Después de un tiempo de haber pasado sin sufrir los tormentos de la tortura me llevaron otra vez  para no preguntarme nada, para que no me acomodara, me dijeron, para que no me sintiera a gusto, para que no me fuera a olvidar de que se trataba aquella experiencia, esa vez solo rieron  a carcajadas, ebrios de su propia maldición, ciegos del resplandor que les llegó tiempo después. Me arrojaron luego  en mi rincón oscuro y desperté a las horas recostado sobre el cuerpo de Lucio que me acunaba mientras miraba fijamente algún horizonte, apenas me vio despierto, sin dejar de acunarme,  hizo una leve mueca con los labios que a mí me pareció sonrisa, me dio tanta alegría tenerlo de vuelta que quise retomar con él el tono de afuera.
- No sabes la biaba que les di… - le dije y me reí,  y nuevamente al reír noté mi boca.
Me miró, los ojos se le llenaron de lágrimas pero logró, levantando la cabeza, contener el llanto y hablarme.
- Me llevan – me dijo con su mano en mi cabeza – hoy nos traslada a unos cuantos.
- ¿A dónde? – le pregunté como un estúpido - ¿A dónde?
- Pero no quería irme sin decirte algo – la voz se le estranguló,
pero tragó y continuó hablando – yo canté flaco, no aguanté ni media hora… canté… como una gallina, dije todo, hablé… perdóname…
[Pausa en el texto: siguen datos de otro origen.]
(** * voevent.py: value coercion, the XML flattener and the VOEvent extractors

    A shallow embedding of [src/voevent.py].  Python objects are modelled by
    the tagged type [pyval]; exceptions by the error type [exn]; functions
    that mutate an object (the element handed to [parse_element], the
    [VOEvent] instance) return the object as the call leaves it, next to
    their result.

    Modelling boundaries, stated once:
    - a string is a sequence of code points below 256 (Latin-1); the
      whitespace, case and digit classes are those of Python on that range;
    - a Python [float] is kept as the exact decimal its literal denotes
      ([pyfloat]); rounding to binary64, with its overflow to an infinity,
      is not modelled;
    - [int] and [str] convert an integer of at most 4300 digits, the default
      of [sys.get_int_max_str_digits()] since CPython 3.11, and raise
      [ValueError] beyond it;
    - text written by [print]/[pprint] is not modelled; the attribute reads
      those calls make are. *)

From Stdlib Require Import Bool Arith ZArith NArith List String Ascii Lia.
Import ListNotations.
Local Open Scope string_scope.
Local Open Scope list_scope.

(** ** Exceptions and results *)

Inductive exn : Type :=
| ValueError
| TypeError
| AttributeError
| KeyError
| IndexError
| OverflowError
| AssertionError.

Inductive result (A : Type) : Type :=
| Ok (a : A)
| Raise (e : exn).

Arguments Ok {A} a.
Arguments Raise {A} e.

Definition bind {A B : Type} (r : result A) (k : A -> result B) : result B :=
  match r with
  | Ok a => k a
  | Raise e => Raise e
  end.

Notation "'let*' x ':=' r 'in' k" := (bind r (fun x => k))
  (at level 10, x pattern, r at level 100, k at level 200, only parsing).

Definition is_ok {A : Type} (r : result A) : bool :=
  match r with Ok _ => true | Raise _ => false end.

(** Python's [assert c], as it runs without [-O]. *)
Definition py_assert (c : bool) : result unit :=
  if c then Ok tt else Raise AssertionError.

(** ** Characters and strings *)

Definition code (c : ascii) : nat := nat_of_ascii c.

Definition in_range (lo hi n : nat) : bool := (lo <=? n)%nat && (n <=? hi)%nat.

(** [str.isspace] on one character. *)
Definition is_space (c : ascii) : bool :=
  let n := code c in
  in_range 9 13 n || in_range 28 32 n || (n =? 133)%nat || (n =? 160)%nat.

Definition is_digit (c : ascii) : bool := in_range 48 57 (code c).

Definition digit_val (c : ascii) : Z := Z.of_nat (code c) - 48.

Definition lower_char (c : ascii) : ascii :=
  let n := code c in
  if in_range 65 90 n || (in_range 192 222 n && negb (n =? 215)%nat)
  then ascii_of_nat (n + 32)
  else c.

(** [str.lower]. *)
Fixpoint lower (s : string) : string :=
  match s with
  | EmptyString => EmptyString
  | String c s' => String (lower_char c) (lower s')
  end.

Fixpoint lstrip (s : string) : string :=
  match s with
  | EmptyString => EmptyString
  | String c s' => if is_space c then lstrip s' else s
  end.

Fixpoint rstrip (s : string) : string :=
  match s with
  | EmptyString => EmptyString
  | String c s' =>
      match rstrip s' with
      | EmptyString => if is_space c then EmptyString else String c EmptyString
      | r => String c r
      end
  end.

(** [str.strip] without argument. *)
Definition strip (s : string) : string := rstrip (lstrip s).

(** The whitespace [int] and [float] skip around a literal: that of
    [str.isspace] less the separators 28 to 31. *)
Definition is_num_space (c : ascii) : bool :=
  is_space c && negb (in_range 28 31 (code c)).

Fixpoint num_lstrip (s : string) : string :=
  match s with
  | EmptyString => EmptyString
  | String c s' => if is_num_space c then num_lstrip s' else s
  end.

Fixpoint num_rstrip (s : string) : string :=
  match s with
  | EmptyString => EmptyString
  | String c s' =>
      match num_rstrip s' with
      | EmptyString =>
          if is_num_space c then EmptyString else String c EmptyString
      | r => String c r
      end
  end.

Definition num_strip (s : string) : string := num_rstrip (num_lstrip s).

Definition is_empty (s : string) : bool :=
  match s with EmptyString => true | _ => false end.

Definition dec_maxsplit (m : option nat) : option nat :=
  match m with
  | Some n => Some (Nat.pred n)
  | None => None
  end.

(** [s.split(sep, maxsplit)] for a one-character separator; [None] is
    Python's unlimited [maxsplit=-1].  The list is never empty. *)
Fixpoint split_on (sep : ascii) (maxsplit : option nat) (s : string)
  : list string :=
  match s with
  | EmptyString => [EmptyString]
  | String c s' =>
      match maxsplit with
      | Some O => [s]
      | _ =>
          if Ascii.eqb c sep
          then EmptyString :: split_on sep (dec_maxsplit maxsplit) s'
          else match split_on sep maxsplit s' with
               | p :: ps => String c p :: ps
               | [] => [String c EmptyString]
               end
      end
  end.

(** The first word of [s] (up to the first whitespace) and what follows. *)
Fixpoint span_word (s : string) : string * string :=
  match s with
  | EmptyString => (EmptyString, EmptyString)
  | String c s' =>
      if is_space c then (EmptyString, s)
      else let (w, r) := span_word s' in (String c w, r)
  end.

(** [s.split(maxsplit=1)]: split on a run of whitespace, once.  Leading
    whitespace is skipped; the remainder keeps its trailing whitespace and is
    dropped when nothing but whitespace is left. *)
Definition split_ws_1 (s : string) : list string :=
  match lstrip s with
  | EmptyString => []
  | t =>
      let (w, r) := span_word t in
      match lstrip r with
      | EmptyString => [w]
      | r' => [w; r']
      end
  end.

(** Unpacking [a, b = xs]: [ValueError] unless [xs] has exactly two items. *)
Definition unpack2 {A : Type} (xs : list A) : result (A * A) :=
  match xs with
  | [a; b] => Ok (a, b)
  | _ => Raise ValueError
  end.

(** [xs[i]] on a list. *)
Definition index {A : Type} (xs : list A) (i : nat) : result A :=
  match nth_error xs i with
  | Some a => Ok a
  | None => Raise IndexError
  end.

(** ** Python values *)

(** A [float]: the decimal [(-1)^neg * m * 10^e] before rounding, an
    infinity, or a NaN. *)
Inductive pyfloat : Type :=
| FNan
| FInf (neg : bool)
| FDec (neg : bool) (m : N) (e : Z).

(** A naive [datetime]. *)
Record datetime : Type := mkDatetime {
  year : Z; month : Z; day : Z;
  hour : Z; minute : Z; second : Z; microsecond : Z
}.

Inductive pyval : Type :=
| PNone
| PStr (s : string)
| PBool (b : bool)
| PInt (z : Z)
| PFloat (f : pyfloat)
| PDate (d : datetime).

Definition float_is_zero (f : pyfloat) : bool :=
  match f with
  | FDec _ m _ => (m =? 0)%N
  | _ => false
  end.

(** Truth value of an object, as [if x:] tests it. *)
Definition truthy (v : pyval) : bool :=
  match v with
  | PNone => false
  | PStr s => negb (is_empty s)
  | PBool b => b
  | PInt z => negb (z =? 0)%Z
  | PFloat f => negb (float_is_zero f)
  | PDate _ => true
  end.

(** [v == 'lit'] for a string literal. *)
Definition eq_str (v : pyval) (lit : string) : bool :=
  match v with
  | PStr s => String.eqb s lit
  | _ => false
  end.

(** [s in [lit, ...]] for a list of string literals. *)
Definition str_in (s : string) (lits : list string) : bool :=
  existsb (String.eqb s) lits.

Definition val_in (v : pyval) (lits : list string) : bool :=
  existsb (eq_str v) lits.

(** An optional text ([None] or a [str]) as a value. *)
Definition of_text (t : option string) : pyval :=
  match t with
  | Some s => PStr s
  | None => PNone
  end.

(** ** Number literals *)

(** Each underscore of a numeric literal stands between two digits. *)
Fixpoint underscores_ok (prev_digit : bool) (s : string) : bool :=
  match s with
  | EmptyString => true
  | String c s' =>
      if Ascii.eqb c "_"
      then prev_digit
           && match s' with
              | String d _ => is_digit d
              | EmptyString => false
              end
           && underscores_ok false s'
      else underscores_ok (is_digit c) s'
  end.

Fixpoint remove_underscores (s : string) : string :=
  match s with
  | EmptyString => EmptyString
  | String c s' =>
      if Ascii.eqb c "_" then remove_underscores s'
      else String c (remove_underscores s')
  end.

(** The leading run of digits of [s]: its value continuing [acc], the
    number of digits read, and the rest. *)
Fixpoint read_digits (acc : Z) (n : Z) (s : string) : Z * Z * string :=
  match s with
  | String c s' =>
      if is_digit c then read_digits (10 * acc + digit_val c) (n + 1) s'
      else (acc, n, s)
  | EmptyString => (acc, n, s)
  end.

(** An optional sign: [true] for a minus. *)
Definition read_sign (s : string) : bool * string :=
  match s with
  | String "-" s' => (true, s')
  | String "+" s' => (false, s')
  | _ => (false, s)
  end.

(** The most digits [int] reads from a string and [str] writes for an
    integer: the default of [sys.get_int_max_str_digits()]. *)
Definition int_max_str_digits : Z := 4300.

(** [int(s)] for a string: surrounding whitespace, a sign, decimal digits
    with single underscores between them.  The digits are counted with
    their leading zeros and without the underscores; more than
    [int_max_str_digits] of them are refused. *)
Definition int_of_string (s : string) : result Z :=
  let t := num_strip s in
  if negb (underscores_ok false t) then Raise ValueError
  else
    let (neg, u) := read_sign (remove_underscores t) in
    match read_digits 0 0 u with
    | (v, n, EmptyString) =>
        if (n =? 0)%Z then Raise ValueError
        else if (int_max_str_digits <? n)%Z then Raise ValueError
        else Ok (if neg then (- v)%Z else v)
    | _ => Raise ValueError
    end.

(** The exponent part of a float literal, if one is well formed at the head
    of [s]; otherwise nothing is consumed. *)
Definition read_exponent (s : string) : Z * string :=
  match s with
  | String c s' =>
      if Ascii.eqb (lower_char c) "e"
      then let (neg, u) := read_sign s' in
           match read_digits 0 0 u with
           | (v, n, r) =>
               if (n =? 0)%Z then (0%Z, s)
               else ((if neg then (- v)%Z else v), r)
           end
      else (0%Z, s)
  | EmptyString => (0%Z, s)
  end.

(** [float(s)] for a string: surrounding whitespace, a sign, then [inf],
    [infinity], [nan] (any case) or a decimal literal with optional
    fraction and exponent. *)
Definition float_of_string (s : string) : result pyfloat :=
  let t := num_strip s in
  if negb (underscores_ok false t) then Raise ValueError
  else
    let (neg, u) := read_sign (remove_underscores t) in
    let lu := lower u in
    if str_in lu ["inf"; "infinity"] then Ok (FInf neg)
    else if String.eqb lu "nan" then Ok FNan
    else
      match read_digits 0 0 u with
      | (ip, ni, r) =>
          let '(m, nf, r1) :=
            match r with
            | String "." r' => read_digits ip 0 r'
            | _ => (ip, 0%Z, r)
            end in
          if (ni + nf =? 0)%Z then Raise ValueError
          else
            match read_exponent r1 with
            | (ex, EmptyString) => Ok (FDec neg (Z.to_N m) (ex - nf))
            | _ => Raise ValueError
            end
      end.

(** ** Dates *)

Local Open Scope Z_scope.

Definition is_leap (y : Z) : bool :=
  (y mod 4 =? 0) && (negb (y mod 100 =? 0) || (y mod 400 =? 0)).

Definition days_in_month (y m : Z) : Z :=
  if m =? 2 then (if is_leap y then 29 else 28)
  else if (m =? 4) || (m =? 6) || (m =? 9) || (m =? 11) then 30
  else 31.

(** Days of the year before the first of month [m] ([_days_before_month]). *)
Definition days_before_month (y m : Z) : Z :=
  nth (Z.to_nat m) [0; 0; 31; 59; 90; 120; 151; 181; 212; 243; 273; 304; 334] 0
  + (if (2 <? m) && is_leap y then 1 else 0).

Definition days_before_year (y : Z) : Z :=
  let p := y - 1 in p * 365 + p / 4 - p / 100 + p / 400.

(** Proleptic Gregorian ordinal, 0001-01-01 being day 1 ([_ymd2ord]). *)
Definition ymd2ord (y m d : Z) : Z :=
  days_before_year y + days_before_month y m + d.

(** The date of an ordinal ([_ord2ymd]). *)
Definition ord2ymd (n0 : Z) : Z * Z * Z :=
  let n := n0 - 1 in
  let n400 := n / 146097 in
  let n := n mod 146097 in
  let n100 := n / 36524 in
  let n := n mod 36524 in
  let n4 := n / 1461 in
  let n := n mod 1461 in
  let n1 := n / 365 in
  let n := n mod 365 in
  let y := n400 * 400 + 1 + n100 * 100 + n4 * 4 + n1 in
  if (n1 =? 4) || (n100 =? 4) then (y - 1, 12, 31)
  else
    let leapyear := (n1 =? 3) && (negb (n4 =? 24) || (n100 =? 3)) in
    let m := Z.shiftr (n + 50) 5 in
    let preceding :=
      nth (Z.to_nat m) [0; 0; 31; 59; 90; 120; 151; 181; 212; 243; 273; 304; 334] 0
      + (if (2 <? m) && leapyear then 1 else 0) in
    if n <? preceding
    then
      let m' := m - 1 in
      let dim :=
        if m' =? 2 then (if leapyear then 29 else 28)
        else if (m' =? 4) || (m' =? 6) || (m' =? 9) || (m' =? 11) then 30
        else 31 in
      (y, m', n - (preceding - dim) + 1)
    else (y, m, n - preceding + 1).

Definition MAXORDINAL : Z := 3652059.

Definition us_per_day : Z := 86400000000.

(** Nearest integer to [a / b] for [b > 0], ties to even ([round]). *)
Definition round_half_even (a b : Z) : Z :=
  let q := a / b in
  let r := a mod b in
  if 2 * r <? b then q
  else if b <? 2 * r then q + 1
  else if Z.even q then q else q + 1.

(** [timedelta(0, f, 0)] in microseconds.  The microseconds are rounded from
    the exact decimal; Python rounds them from the binary64 value. *)
Definition timedelta_of_seconds (f : pyfloat) : result Z :=
  match f with
  | FNan => Raise ValueError
  | FInf _ => Raise OverflowError
  | FDec neg m e =>
      let mz := Z.of_N m in
      let k := e + 6 in
      let us :=
        if mz =? 0 then Some 0
        else if 0 <=? k
             then (if 20 <? k then None else Some (mz * 10 ^ k))
             else (if Z.log2 mz + 2 <? - k then Some 0
                   else Some (round_half_even mz (10 ^ (- k)))) in
      match us with
      | None => Raise OverflowError
      | Some u =>
          let u := if neg then - u else u in
          if Z.abs (u / us_per_day) <=? 999999999 then Ok u
          else Raise OverflowError
      end
  end.
(** ** What is printed for a DATA sample *)

Lemma data_loop_log periods : forall dirs runs log runs' log',
  data_loop periods dirs runs log = Finished runs' log' ->
  exists added,
    log' = (log ++ added)%list /\
    (forall d, In d dirs ->
       Re.rmatch datapattern (Path.basename d) = None ->
       In (invalid_name_warning d) added) /\
    (forall line, In line added ->
       exists d, In d dirs /\
         ((line = invalid_name_warning d /\
           Re.rmatch datapattern (Path.basename d) = None) \/
          (line = editions_warning d /\
           is_Some (Re.rmatch datapattern (Path.basename d))))).
Proof.
  induction dirs as [|d more IH]; intros runs log runs' log' H.
  { injection H as _ <-. exists []. rewrite app_nil_r.
    split; [reflexivity|]. split; [intros ? []|intros ? []]. }
  cbn [data_loop] in H.
  destruct (Re.rmatch datapattern (Path.basename d)) as [g|] eqn:Hm.
  - assert (Step : forall runs1 log1 extra,
      log1 = (log ++ extra)%list ->
      (forall line, In line extra -> line = editions_warning d) ->
      data_loop periods more runs1 log1 = Finished runs' log' ->
      exists added,
        log' = (log ++ added)%list /\
        (forall d0, In d0 (d :: more) ->
           Re.rmatch datapattern (Path.basename d0) = None ->
           In (invalid_name_warning d0) added) /\
        (forall line, In line added ->
           exists d0, In d0 (d :: more) /\
             ((line = invalid_name_warning d0 /\
               Re.rmatch datapattern (Path.basename d0) = None) \/
              (line = editions_warning d0 /\
               is_Some (Re.rmatch datapattern (Path.basename d0)))))).
    { intros runs1 log1 extra -> Hextra H1.
      destruct (IH _ _ _ _ H1) as (added & -> & Hinv & Hall).
      exists (extra ++ added)%list. rewrite app_assoc.
      split; [reflexivity|]. split.
      - intros d0 [<-|Hin] Hn; [congruence|].
        apply in_or_app. right. apply Hinv; assumption.
      - intros line Hl. apply in_app_or in Hl as [Hl|Hl].
        + exists d. split; [left; reflexivity|]. right.
          split; [apply Hextra, Hl|rewrite Hm; eauto].
        + destruct (Hall _ Hl) as (d0 & Hin & Hd0).
          exists d0. split; [right; exact Hin|exact Hd0]. }
    destruct (Re.group g "run") as [s|]; [|discriminate].
    destruct (match periods with Some ps => _ | None => _ end);
      [discriminate| |].
    + unfold record_run in H.
      destruct (Dict.get runs (py_int s)) as [stored|].
      * destruct (edition stored <? edition_of g);
          refine (Step _ _ [editions_warning d] eq_refl _ H);
          intros line [<-|[]]; reflexivity.
      * refine (Step _ _ [] _ _ H); [symmetry; apply app_nil_r|intros ? []].
    + refine (Step _ _ [] _ _ H); [symmetry; apply app_nil_r|intros ? []].
  - destruct (IH _ _ _ _ H) as (added & -> & Hinv & Hall).
    exists (invalid_name_warning d :: added). unfold say.
    rewrite <- app_assoc. split; [reflexivity|]. split.
    + intros d0 [<-|Hin] Hn; [left; reflexivity|right; auto].
    + intros line [<-|Hl].
      * exists d. split; [left; reflexivity|]. left. auto.
      * destruct (Hall _ Hl) as (d0 & Hin & Hd0).
        exists d0. split; [right; exact Hin|exact Hd0].
Qed.

(** X9: when a DATA sample is resolved, every candidate directory whose
    name does not match the grammar is named in a warning and left out,
    without ending the resolution, and nothing is printed but such
    warnings and warnings about multiple editions, the latter naming
    directories that do match. *)
Theorem data_sample_log w sample periods d log :
  get_sample w sample periods = (Return (Some d), log) ->
  datatype d = 0 ->
  (forall dr, In dr (actualdirs w sample) ->
     Re.rmatch datapattern (Path.basename dr) = None ->
     In (invalid_name_warning dr) log) /\
  (forall line, In line log ->
     exists dr, In dr (actualdirs w sample) /\
       ((line = invalid_name_warning dr /\
         Re.rmatch datapattern (Path.basename dr) = None) \/
        (line = editions_warning dr /\
         is_Some (Re.rmatch datapattern (Path.basename dr))))).
Proof.
  unfold get_sample, actualdirs. intros H Hd.
  destruct (negb _); [discriminate|].
  destruct (negb _); [discriminate|].
  destruct (parse_metadata _ _) as [[[[dt cn] wt] tn]|]; [|discriminate].
  destruct (classes !! cn) as [ct|]; [|discriminate].
  destruct (types !! dt) as [code|]; [|discriminate].
  rewrite types_DATA in H. set (dirs := List.filter _ _) in *.
  destruct (code =? 0) eqn:Ecode.
  2:{ injection H as <- _. cbn [datatype] in Hd. subst code. discriminate. }
  destruct (data_loop periods dirs [] []) as [runs l| |] eqn:Hl;
    try discriminate.
  injection H as _ <-.
  destruct (data_loop_log _ _ _ _ _ _ Hl) as (added & -> & Hinv & Hall).
  cbn [app]. auto.
Qed.

Lemma data_sample_log_witness :
  let w := Example.fs [ ("/data/samp", ["meta.xml"; "junk"]);
                        ("/data/samp/junk", ["x.root"]) ]
             ["/data/samp/meta.xml"]
             (Example.meta "DATA" "signal" "1" "tau") Example.no_other in
  (forall dr, In dr (actualdirs w "samp") ->
     Re.rmatch datapattern (Path.basename dr) = None ->
     In (invalid_name_warning dr)
        ["Warning: directory junk is not a valid dataset name!"]) /\
  (forall line,
     In line ["Warning: directory junk is not a valid dataset name!"] ->
     exists dr, In dr (actualdirs w "samp") /\
       ((line = invalid_name_warning dr /\
         Re.rmatch datapattern (Path.basename dr) = None) \/
        (line = editions_warning dr /\
         is_Some (Re.rmatch datapattern (Path.basename dr))))).
Proof.
  intros w.
  refine (data_sample_log w "samp" None
            (mkDataset "samp" 0 1 "tau"
               (S754_finite false 4503599627370496 (-52)) [])
            ["Warning: directory junk is not a valid dataset name!"] _ _);
    [vm_compute; reflexivity|reflexivity].
Defined.

(** ** What the groups of a match hold *)

Section Captures.
Import Re.

Lemma captured_span p u v g st1 :
  rest st1 = v -> pos st1 = (p + length u)%nat ->
  captured (State p (u ++ v)%list g) st1 = string_of_list_ascii u.
Proof.
  intros _ Hp. unfold captured. cbn [pos rest]. rewrite Hp.
  replace (p + length u - p)%nat with (length u) by lia.
  rewrite firstn_app, Nat.sub_diag, firstn_all. cbn [firstn].
  rewrite app_nil_r. reflexivity.
Qed.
Lo abracé y le dije que no se preocupara, se lo dije inmediatamente, porque realmente, para mí, aquello no tenía ninguna importancia, muchas de los que estábamos allí habíamos sido cantados por otros y nadie se ocupaba de ello, sino por el más cercano, por el que teníamos ahí, al lado, porque siga vivo, por seguir viviendo. Pero todo eso no lo disipaba, era algo con él y con los otros dentro de él lo que lo atosigaba y no paraba de reprocharse hasta quedarse sin voz. Me aterró volver a quedarme sin ese sonido, me aterró la crueldad con que miraba su propia imagen, lo abracé y busqué en silencio la forma infalible de volver a traerlo, de que estuviera conmigo, de que no me dejara, me acerqué y le dije al oído: "Yo también canté, hermano… yo te entregué a vos, perdóname".